We Are Not Alone
- First UK edition (publ. Macmillan
- Author: James Hilton
- Subject: World War I
- Published: Boston: Little, Brown, and Company, 12 March 1937
- Media type: Book
- Pages: 231
- OCLC: 365057
- LC Class: PR6015.I53

= We Are Not Alone (novel) =

1937 novel by James Hilton

We Are Not Alone is a 1937 novel by James Hilton. It is one of his more sombre works, portraying the tragic consequences of anti-foreign hysteria in England just before World War I. It has been compared to Goodbye, Mr. Chips in its portrayal of small-town life through the eyes of an everyman protagonist.

==Synopsis==
Dr. Newcome is a beloved doctor in a small English town. His frustrations with his relationships with his wife and son lead to his developing an affair with a German dancer, Leni, whom the family takes on as a governess. When Newcome's wife Jessica is killed under suspicious circumstances, both Dr. Newcome and Leni fall under suspicion. The town's prejudice against Leni as a German leads them to convict her and Dr.
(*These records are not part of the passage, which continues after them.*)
(** The last iteration of a loop of [S n] rounds. *)
Lemma for_loop_snoc (n i : nat) (s : St) :
  for_loop (S n) i body s = for_loop n i body s ≫= body (i + n).
Proof.
  revert i s. induction n as [|n IH]; intros i s.
  - cbn. replace (i + 0) with i by lia. destruct (body i s); reflexivity.
  - change (for_loop (S (S n)) i body s)
      with (body i s ≫= for_loop (S n) (S i) body).
    change (for_loop (S n) i body s)
      with (body i s ≫= for_loop n (S i) body).
    destruct (body i s) as [s1|]; [|reflexivity].
    cbn [mbind option_bind]. rewrite (IH (S i) s1).
    replace (S i + n) with (i + S n) by lia. reflexivity.
Qed.

(** The invariant rule: a body that keeps [Inv] and does not panic below
    [hi] yields a loop that does not panic and ends in [Inv]. *)
Lemma for_loop_invariant (Inv : nat -> St -> Prop) (hi : nat) :
  (forall i s, i < hi -> Inv i s -> exists s', body i s = Some s' /\ Inv (S i) s') ->
  forall n i s, i + n <= hi -> Inv i s ->
    exists s', for_loop n i body s = Some s' /\ Inv (i + n) s'.
Proof.
  intros Hstep n. induction n as [|n IH]; intros i s Hle HI.
  - exists s. split; [reflexivity|]. replace (i + 0) with i by lia. exact HI.
  - destruct (Hstep i s) as (s1 & E1 & HI1); [lia|exact HI|].
    destruct (IH (S i) s1) as (s2 & E2 & HI2); [lia|exact HI1|].
    exists s2. split.
    + simpl. rewrite E1. exact E2.
    + replace (i + S n) with (S i + n) by lia. exact HI2.
Qed.

End ForLoop.

(** ** The batcher: [before] *)

Section Before.

Local Open Scope Z_scope.

(** The upper bound of a batch of the batcher is the slot it was asked for. *)
Lemma before_end (r : batcher) (upTo : Slot) : end_ (before r upTo) = upTo.
Proof. unfold before. destruct (upTo <=? min r); reflexivity. Qed.

(** The batcher issues batches in state [batchInit] or [batchEndSequence]. *)
Lemma before_state (r : batcher) (upTo : Slot) :
  state (before r upTo) = batchInit \/ state (before r upTo) = batchEndSequence.
Proof. unfold before. destruct (upTo <=? min r); [right|left]; reflexivity. Qed.

Lemma before_not_complete (r : batcher) (upTo : Slot) :
  state (before r upTo) <> batchImportComplete.
Proof. destruct (before_state r upTo) as [E|E]; rewrite E; discriminate. Qed.

(** Without wrap-around the batcher issues ranges that are in order: the
    batch below [upTo] begins at or below [upTo]. *)
Lemma before_valid (r : batcher) (upTo : Slot) :
  batcher_fits r -> is_slot upTo -> valid_range (before r upTo).
Proof.
  unfold batcher_fits, valid_range, is_slot, before.
  intros (Hmin & _ & Hsize & Hfit) Hup.
  destruct (Z.leb_spec upTo (min r)) as [Hle|Hgt]; cbn [begin end_]; [lia|].
  unfold slot_add, slot_sub, slot_wrap.
  rewrite (Z.mod_small (size r + min r)) by lia.
  destruct (Z.gtb_spec upTo (size r + min r)) as [Hbig|Hsmall]; [|lia].
  rewrite Z.mod_small by lia. lia.
Qed.

(** C3 (counterexample): with a floor ten slots below [2^64] and batches of 64
    slots, [size + min] wraps around to 54; [before(2^64 - 1)] then begins at
    [2^64 - 65], below the floor, where [max(min, upTo - size)] is the
    floor. *)
Lemma before_spec_counterexample :
  let r := {| min := 2 ^ 64 - 10; max := 2 ^ 64 - 1; size := 64 |} in
  let upTo := 2 ^ 64 - 1 in
  is_slot (min r) /\ is_slot (max r) /\ is_slot (size r) /\ is_slot upTo /\
  0 < size r /\ min r <= max r /\
  begin (before r upTo) = 2 ^ 64 - 65 /\
  ~ before_spec r upTo.
Proof.
  cbv zeta. repeat split; try (vm_compute; congruence).
  intros [_ H]. destruct H as [_ H]; [reflexivity|]. vm_compute in H. discriminate H.
Qed.

(** C3 (amended): for a batcher whose [min + size] fits in a [uint64], and
    every slot [upTo], [before upTo] is the [batchEndSequence] sentinel with
    both bounds [upTo] when [upTo <= min], and otherwise ends at [upTo] and
    begins at [max(min, upTo - size)], the subtraction never wrapping. *)
Theorem before_spec_no_overflow (r : batcher) (upTo : Slot) :
  is_slot (min r) -> is_slot (size r) -> is_slot upTo ->
  min r + size r < slot_modulus ->
  before_spec r upTo.
Proof.
  intros Hmin Hsize Hup Hfit. unfold before_spec, before.
  assert (Hsum : slot_add (size r) (min r) = size r + min r).
  { unfold slot_add. apply slot_wrap_id. unfold is_slot in *. lia. }
  rewrite Hsum. split.
  - intros Hle. apply Z.leb_le in Hle. rewrite Hle. repeat split.
  - intros Hlt. apply Z.leb_gt in Hlt. rewrite Hlt. cbn [end_ begin].
    split; [reflexivity|].
    destruct (Z.gtb_spec upTo (size r + min r)) as [Hgt|Hngt].
    + unfold slot_sub. rewrite slot_wrap_id by (unfold is_slot in *; lia). lia.
    + apply Z.leb_gt in Hlt. lia.
Qed.

(** An instance: the batcher of scenario S2 (min 0, max 320, size 64) asked
    for the batch below slot 100. *)
Lemma before_spec_no_overflow_witness :
  before_spec {| min := 0; max := 320; size := 64 |} 100.
Proof.
  apply before_spec_no_overflow; unfold is_slot, slot_modulus; simpl; lia.
Defined.

End Before.

(** ** [moveMinimum] *)

Section MoveMinimum.

Local Open Scope Z_scope.

(** C6: [moveMinimum m] returns [errCannotDecreaseMinimum] exactly when [m] is
    below the current minimum, and then the sequencer (batcher and window) is
    the one it was; otherwise it returns no error and the minimum is [m]. *)
Theorem moveMinimum_error_iff (m : Slot) (c : batchSequencer) :
  (snd (moveMinimum m c) = Some errCannotDecreaseMinimum <-> m < min (batcher_ c)) /\
  (m < min (batcher_ c) -> fst (moveMinimum m c) = c) /\
  (min (batcher_ c) <= m ->
     snd (moveMinimum m c) = None /\ minimum (fst (moveMinimum m c)) = m).
Proof.
  unfold moveMinimum, minimum.
  destruct (Z.ltb_spec m (min (batcher_ c))) as [Hlt|Hge]; cbn.
  - split; [split; [intros _; exact Hlt | reflexivity]|].
    split; [reflexivity | intros Hge; lia].
  - split; [split; [discriminate | intros Hlt; lia]|].
    split; [intros Hlt; lia | intros _; split; reflexivity].
Qed.
Lemma King_getPossibleMoves_mild (g : Generator) self pos :
  mild (isInCheck_ g h b (color self)) ->
  (forall q, mild (isPositionUnderAttack_ g h b q (color self))) ->
  mild (King_getPossibleMoves g h b self pos).
Proof.
  intros Hchk Hatt.
  pose proof (fun l => canCastleThrough_mild g self l Hatt) as Hcct.
  unfold King_getPossibleMoves.
  apply rbind_mild; [apply leap_mild |]. intros adjacent.
  destruct (negb (hasMoved self)); [| exact I].
  apply rbind_mild; [exact Hchk |]. intros inCheck.
  destruct (negb inCheck); [| exact I].
  apply rbind_mild; [| intros ?; exact I].
  unfold getCastlingMoves, unmovedRook.
  repeat first
    [ exact I
    | apply Hcct
    | apply getPiece_mild | apply deref_mild | apply Position_new_mild
    | apply rbind_mild; [| intros ?]
    | match goal with
      | |- mild (if ?c then _ else _) => destruct c
      | |- mild (match ?x with _ => _ end) => destruct x
      end ].
Qed.

Variable settled : Color.
Hypothesis side_settled : sideSettled h b settled.

(** Attacks by the settled side: the same at every depth, never an
    overflow. *)
Lemma settled_attack (n : nat) position :
  attackScan (getPossibleMoves n) h b position settled allSquares
  = attackScan (getPossibleMoves 0) h b position settled allSquares
  /\ mild (attackScan (getPossibleMoves n) h b position settled allSquares).
Proof.
  split.
  - apply attackScan_ext; [exact allSquares_bounded |].
    intros r k ref piece Hr Hk Hcell Hpiece Hcol.
    apply getPossibleMoves_leaf. exact (side_settled r k ref piece Hr Hk Hcell Hpiece Hcol).
  - apply attackScan_mild; [exact allSquares_bounded |].
    intros r k ref piece Hr Hk Hcell Hpiece Hcol.
    apply getPossibleMoves_leaf_mild.
    exact (side_settled r k ref piece Hr Hk Hcell Hpiece Hcol).
Qed.

Lemma isInCheck_attack (g1 g2 : Generator) (c0 : Color) :
  (forall q, isPositionUnderAttack_ g1 h b q c0
             = isPositionUnderAttack_ g2 h b q c0) ->
  isInCheck_ g1 h b c0 = isInCheck_ g2 h b c0.
Proof.
  intros Hatt. unfold isInCheck_.
  apply rbind_cong; [reflexivity |]. intros [kp |]; [apply Hatt | reflexivity].
Qed.

Lemma isInCheck_mild_attack (g : Generator) (c0 : Color) :
  (forall q, mild (isPositionUnderAttack_ g h b q c0)) ->
  mild (isInCheck_ g h b c0).
Proof.
  intros Hatt. unfold isInCheck_.
  apply rbind_mild; [apply kingScan_mild |]. intros [kp |]; [apply Hatt | exact I].
Qed.

Lemma underAttack_scan (g : Generator) position (c0 : Color) :
  isPositionUnderAttack_ g h b position c0
  = attackScan g h b position (opposite c0) allSquares.
Proof. destruct c0; reflexivity. Qed.

(** The generator of any piece on the board, one call deep: the same at
    every greater depth, never an overflow. *)
Lemma settled_generator (n : nat) (piece : Piece) pos :
  isLeafPiece piece = true \/ color piece = opposite settled ->
  getPossibleMoves (S n) h b piece pos = getPossibleMoves 1 h b piece pos
  /\ mild (getPossibleMoves (S n) h b piece pos).
Proof.
  intros [Hleaf | Hcol].
  - split; [| now apply getPossibleMoves_leaf_mild].
    rewrite (getPossibleMoves_leaf (S n)), (getPossibleMoves_leaf 1);
      [reflexivity | exact Hleaf | exact Hleaf].
  - assert (forall m q,
              isPositionUnderAttack_ (getPossibleMoves m) h b q (color piece)
              = isPositionUnderAttack_ (getPossibleMoves 0) h b q (color piece))
      as Hatt.
    { intros m q. rewrite !underAttack_scan, Hcol.
      replace (opposite (opposite settled)) with settled
        by (now destruct settled).
      exact (proj1 (settled_attack m q)). }
    assert (forall m q,
              mild (isPositionUnderAttack_ (getPossibleMoves m) h b q
                      (color piece))) as Hmild.
    { intros m q. rewrite underAttack_scan, Hcol.
      replace (opposite (opposite settled)) with settled
        by (now destruct settled).
      exact (proj2 (settled_attack m q)). }
    rewrite !getPossibleMoves_class.
    destruct (pieceType piece);
      try (split; [lazymatch goal with |- ?a = ?a => reflexivity end |]);
      try apply Pawn_getPossibleMoves_mild; try apply slide_mild;
      try apply leap_mild.
    split.
    + apply King_getPossibleMoves_ext.
      * apply isInCheck_attack. intros q. now rewrite !Hatt.
      * intros q. now rewrite !Hatt.
    + apply King_getPossibleMoves_mild.
      * apply isInCheck_mild_attack. apply Hmild.
      * apply Hmild.
Qed.
Lemma NoDup_fmap_elem {A B} (f : A → B) (l : list A) (x y : A) :
  NoDup (f <$> l) → x ∈ l → y ∈ l → f x = f y → x = y.
Proof.
  intros Hnodup [i Hi]%list_elem_of_lookup [j Hj]%list_elem_of_lookup Heq.
  assert (i = j) as ->; [|congruence].
  apply (NoDup_lookup _ _ _ (f x) Hnodup).
  - by rewrite list_lookup_fmap, Hi.
  - by rewrite list_lookup_fmap, Hj, Heq.
Qed.

(** C1, amended. For every group produced by a directory scan, every
    member file's ALBUM tag, as read from the file's own tags, equals the
    group's album exactly, and the group's artist is the artist
    (ALBUMARTIST, else ARTIST) of its first member; within one scan there
    is exactly one group per album title, hence at most one per
    (artist, album) pair, and every accepted file is a member of the group
    of its album. *)
Theorem groups_keyed_by_album (force : bool) (fs : list entry) :
  (∀ it c, it ∈ (scan force fs).1 → c ∈ it_tracks it →
     read_from fs c (λ pair, pair.2 = it_album it))
  ∧ (∀ it, it ∈ (scan force fs).1 →
       ∃ first, head (it_tracks it) = Some first
                ∧ read_from fs first
                    (λ pair, pair = (it_artist it, it_album it)))
  ∧ (∀ it1 it2, it1 ∈ (scan force fs).1 → it2 ∈ (scan force fs).1 →
       it_album it1 = it_album it2 → it1 = it2)
  ∧ (∀ e metadata pair, e ∈ fs → accepted force e metadata pair →
       ∃ it, it ∈ (scan force fs).1 ∧ it_album it = pair.2
             ∧ candidate_of e metadata ∈ it_tracks it).
Proof.
  destruct (scan_invariant force fs) as [Hnodup Hmembers].
  split_and!.
  - intros it c Hit Hc. by apply (Hmembers it Hit).
  - intros it Hit. by apply (Hmembers it Hit).
  - intros it1 it2 H1 H2 Heq. by eapply NoDup_fmap_elem.
  - intros e metadata pair. apply scan_places.
Qed.
(** On the reflective tier a missing session makes the call a no-op. *)
Lemma EndPerfHintSession_reflective_no_session (B : Build) (P : Platform)
    (target : Z) (m : ADPFManager) (w : World) :
  __ANDROID_API__ B < 33 ->
  obj_perfhint_session_ m = None ->
  EndPerfHintSession B P target (m, w) = (tt, (m, w)).
Proof.
  intros H E. unfold EndPerfHintSession.
  destruct (Z.leb_spec 33 (__ANDROID_API__ B)); [lia|].
  unfold bind, this, when; cbn. now rewrite E.
Qed.

Lemma EndPerfHintSession_reflective (B : Build) (P : Platform) (target : Z)
    (m : ADPFManager) (w : World) :
  __ANDROID_API__ B < 33 ->
  obj_perfhint_session_ m <> None ->
  trace (snd (exec (EndPerfHintSession B P target) (m, w)))
  = trace w ++ [CallVoidMethod (obj_perfhint_session_ m)
                  (report_actual_work_duration_ m)
                  [JLong (steady_clock w - perf_start_ m)];
                CallVoidMethod (obj_perfhint_session_ m)
                  (update_target_work_duration_ m) [JLong target]]
  /\ fst (exec (EndPerfHintSession B P target) (m, w)) = m
  /\ steady_clock (snd (exec (EndPerfHintSession B P target) (m, w)))
     = steady_clock w.
Proof.
  intros H E. unfold exec, EndPerfHintSession.
  destruct (Z.leb_spec 33 (__ANDROID_API__ B)); [lia|].
  unfold bind, this, when, now, invoke; cbn.
  destruct (obj_perfhint_session_ m) as [s|]; [|congruence]. cbn.
  rewrite <- app_assoc. repeat split.
Qed.

(** C7. [BeginPerfHintSession], then any amount of time, then
    [EndPerfHintSession target] on a live session: the start timestamp is
    the clock at [Begin]; the session is first told the time elapsed since
    that timestamp, which is not negative (the clock is steady), and then
    told the target, the very value passed; nothing else is called. *)
Theorem Begin_End_reports (B : Build) (P : Platform) (d : N) (target : Z)
    (m : ADPFManager) (w : World) :
  let s0 := exec BeginPerfHintSession (m, w) in
  let s' := exec (elapse d ;; EndPerfHintSession B P target) s0 in
  let elapsed := steady_clock (snd s') - perf_start_ (fst s0) in
  session_of B m <> None ->
  perf_start_ (fst s0) = steady_clock w
  /\ 0 <= elapsed
  /\ trace (snd s')
     = trace w ++ [report_actual B m elapsed; update_target B m target].
Proof.
  cbv zeta. intros Hlive.
  rewrite BeginPerfHintSession_step, exec_bind, exec_elapse. cbn [fst snd].
  set (m0 := set_perf_start_ (steady_clock w) m).
  set (w1 := later d w).
  unfold session_of, report_actual, update_target in *.
  destruct (Z.leb_spec 33 (__ANDROID_API__ B)) as [Hd|Hr].
  - rewrite (EndPerfHintSession_direct B P target m0 w1 Hd). cbn.
    rewrite <- app_assoc. repeat split. lia.
  - destruct (EndPerfHintSession_reflective B P target m0 w1 Hr Hlive)
      as (Ht & _ & Hc).
    rewrite Ht, Hc. cbn. repeat split. lia.
Qed.

Lemma Begin_End_reports_witness :
  let B := ndk_build 33 in
  let P := answering_platform 33 in
  let m := started_object B P 0 in
  let w := started_world B P 0 in
  let s0 := exec BeginPerfHintSession (m, w) in
  let s' := exec (elapse 12000000 ;; EndPerfHintSession B P 8333333) s0 in
  let elapsed := steady_clock (snd s') - perf_start_ (fst s0) in
  perf_start_ (fst s0) = steady_clock w
  /\ 0 <= elapsed
  /\ trace (snd s')
     = trace w ++ [report_actual B m elapsed; update_target B m 8333333].
Proof.
  cbv zeta.
  apply (Begin_End_reports (ndk_build 33) (answering_platform 33) 12000000%N
           8333333 (started_object (ndk_build 33) (answering_platform 33) 0)
           (started_world (ndk_build 33) (answering_platform 33) 0)).
  vm_compute. discriminate.
Defined.

Example Begin_End_evaluated :
  let B := ndk_build 33 in
  let P := answering_platform 33 in
  let s := exec (BeginPerfHintSession ;; elapse 12000000%N ;;
                 EndPerfHintSession B P 8333333) (started B P 0) in
  skipn 3 (trace (snd s))
  = [APerformanceHint_reportActualWorkDuration (Some 3%positive) 12000000;
     APerformanceHint_updateTargetWorkDuration (Some 3%positive) 8333333].
Proof. vm_compute. reflexivity. Qed.

(** C2. The claim fails on the direct tier.  Compiled for API 33 and started
    on a device that has no performance-hint manager, the object holds no
    session; [EndPerfHintSession] still calls
    [APerformanceHint_reportActualWorkDuration] and
    [APerformanceHint_updateTargetWorkDuration], each with a null session.
    (The reflective tier has the null test:
    [EndPerfHintSession_reflective_no_session].) *)
Theorem EndPerfHintSession_null_session_calls :
  let B := ndk_build 33 in
  let P := platform_without_hint_manager 33 in
  let s := started B P 0 in
  let s' := exec (EndPerfHintSession B P 16666666) s in
  hint_manager_ (fst s) = None
  /\ hint_session_ (fst s) = None
  /\ trace (snd s')
     = trace (snd s)
       ++ [APerformanceHint_reportActualWorkDuration None 0;
           APerformanceHint_updateTargetWorkDuration None 16666666].
Proof. vm_compute. repeat split. Qed.

(** ** Destruction *)

(** Compiled by the NDK ([__ANDROID_API] undefined, hence 0), the destructor
    never releases the thermal manager, whatever the object holds. *)
Lemma ADPFManager_delete_never_releases (api : Z) (m : ADPFManager) (w : World) :
  exists calls,
    trace (snd (exec (ADPFManager_delete (ndk_build api)) (m, w))) = trace w ++ calls
    /\ forallb (fun c => negb (is_thermal_release c)) calls = true.
Proof.
  unfold exec, ADPFManager_delete, bind, this, when, call; cbn.
  destruct (app_ m); cbn; [| exists []; now rewrite app_nil_r].
  destruct (33 <=? api);
    destruct (obj_power_service_ m), (hint_session_ m),
      (obj_perfhint_service_ m), (obj_perfhint_session_ m); cbn;
    repeat rewrite <- app_assoc; cbn [app];
    try (eexists; split; [reflexivity | reflexivity]);
    exists []; now rewrite app_nil_r.
Qed.

(** C6. The claim fails for the thermal manager.  Compiled for API 33 and
    started on an API 33 device, the object acquires a thermal manager
    handle; the destructor closes the hint session and makes no other call:
    [AThermal_releaseManager] is not called. *)
Theorem teardown_keeps_thermal_manager :
  let B := ndk_build 33 in
  let P := answering_platform 33 in
  let s := started B P 0 in
  let s' := exec (ADPFManager_delete B) s in
  trace (snd s)
  = [AThermal_acquireManager; APerformanceHint_getManager;
     APerformanceHint_createSession (Some 2%positive) [100] 16666666]
  /\ thermal_manager_ (fst s) = Some 1%positive
  /\ trace (snd s')
     = trace (snd s) ++ [APerformanceHint_closeSession (Some 3%positive)]
  /\ existsb is_thermal_release (trace (snd s')) = false.
Proof. vm_compute. repeat split. Qed.

(** ** Thread-set synchronisation *)

Lemma last_synced_from (u : list Call) :
  forall acc,
    fold_left (fun acc c => match synced_tids c with Some l => Some l | None => acc end)
      u acc
    = match last_synced u with Some l => Some l | None => acc end.
Proof.
  unfold last_synced.
  induction u as [|c u IH]; intros acc; cbn; [reflexivity|].
  rewrite IH. rewrite (IH (match synced_tids c with Some l => Some l | None => None end)).
  destruct (fold_left _ u None); [reflexivity|].
  destruct (synced_tids c); reflexivity.
Qed.

Lemma last_synced_app (t u : list Call) (l : list Z) :
  last_synced u = Some l -> last_synced (t ++ u) = Some l.
Proof.
  intros H. unfold last_synced at 1. rewrite fold_left_app, last_synced_from.
  now rewrite H.
Qed.

Lemma erase_remove_absent (x : Z) (v : list Z) :
  ~ In x v -> erase_remove x v = v.
Proof.
  unfold erase_remove.
  induction v as [|y v IH]; intros H; cbn; [reflexivity|].
  destruct (Z.eqb_spec y x) as [->|Hne]; cbn.
  - exfalso. apply H. now left.
  - rewrite IH; [reflexivity|]. intros Hin. apply H. now right.
Qed.

Lemma erase_remove_gone (x : Z) (v : list Z) : ~ In x (erase_remove x v).
Proof.
  unfold erase_remove. intros H. apply filter_In in H. destruct H as [_ H].
  now rewrite Z.eqb_refl in H.
Qed.

Lemma erase_remove_appended (x : Z) (v : list Z) :
  erase_remove x (v ++ [x]) = erase_remove x v.
Proof.
  unfold erase_remove. rewrite filter_app. cbn. rewrite Z.eqb_refl. cbn.
  apply app_nil_r.
Qed.

Ltac tier B :=
  destruct (Z.leb_spec 34 (__ANDROID_API__ B));
  destruct (Z.leb_spec 33 (__ANDROID_API__ B)); try lia.

Ltac new_calls :=
  repeat rewrite <- app_assoc; cbn [app];
  eexists; split; [reflexivity | cbn; reflexivity].

(** Every tier hands the whole of [thread_ids_] to the platform, and leaves
    the list as it is. *)
Lemma RegisterThreadIdsToHintSession_syncs (B : Build) (P : Platform)
    (m : ADPFManager) (w : World) :
  let s' := exec (RegisterThreadIdsToHintSession B P) (m, w) in
  thread_ids_ (fst s') = thread_ids_ m
  /\ exists calls, trace (snd s') = trace w ++ calls
                   /\ last_synced calls = Some (thread_ids_ m).
Proof.
  cbv zeta. unfold exec, RegisterThreadIdsToHintSession.
  tier B;
    unfold bind, this, when, assign, call, call_ptr, invoke, invoke_ptr,
      env_ExceptionCheck, env_ExceptionDescribe, env_ExceptionClear, call; cbn.
  - split; [reflexivity|]. new_calls.
  - destruct (hint_session_ m); cbn; (split; [reflexivity|]); new_calls.
  - destruct (set_threads_ m); cbn.
    + match goal with |- context [if ?c then _ else _] => destruct c end; cbn;
        (split; [reflexivity|]); new_calls.
    + destruct (obj_perfhint_session_ m); cbn; (split; [reflexivity|]); new_calls.
Qed.

Lemma exec_assign_then {A} (f : ADPFManager -> ADPFManager) (k : M A)
    (m : ADPFManager) (w : World) :
  exec (assign f ;; k) (m, w) = exec k (f m, w).
Proof. reflexivity. Qed.

Lemma AddThreadIdToHintSession_syncs (B : Build) (P : Platform) (tid : Z)
    (m : ADPFManager) (w : World) :
  let s' := exec (AddThreadIdToHintSession B P tid) (m, w) in
  thread_ids_ (fst s') = thread_ids_ m ++ [tid]
  /\ exists calls, trace (snd s') = trace w ++ calls
                   /\ last_synced calls = Some (thread_ids_ m ++ [tid]).
Proof.
  cbv zeta. unfold AddThreadIdToHintSession. rewrite exec_assign_then.
  destruct (RegisterThreadIdsToHintSession_syncs B P
              (set_thread_ids_ (thread_ids_ m ++ [tid]) m) w) as (H1 & H2).
  cbn [thread_ids_ set_thread_ids_] in H1, H2. split; assumption.
Qed.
Newcome despite only circumstantial evidence.

==Adaptations==
A one-hour radio adaptation by James Hilton and Barbara Burnham was broadcast on the BBC National Programme on 6 April 1938, with a cast that included Emlyn Williams as the doctor, Edgar Norfolk, Gordon McLeod and Nan Marriott-Watson.

It was made into a film with the same title, with the screenplay by the author, in 1939.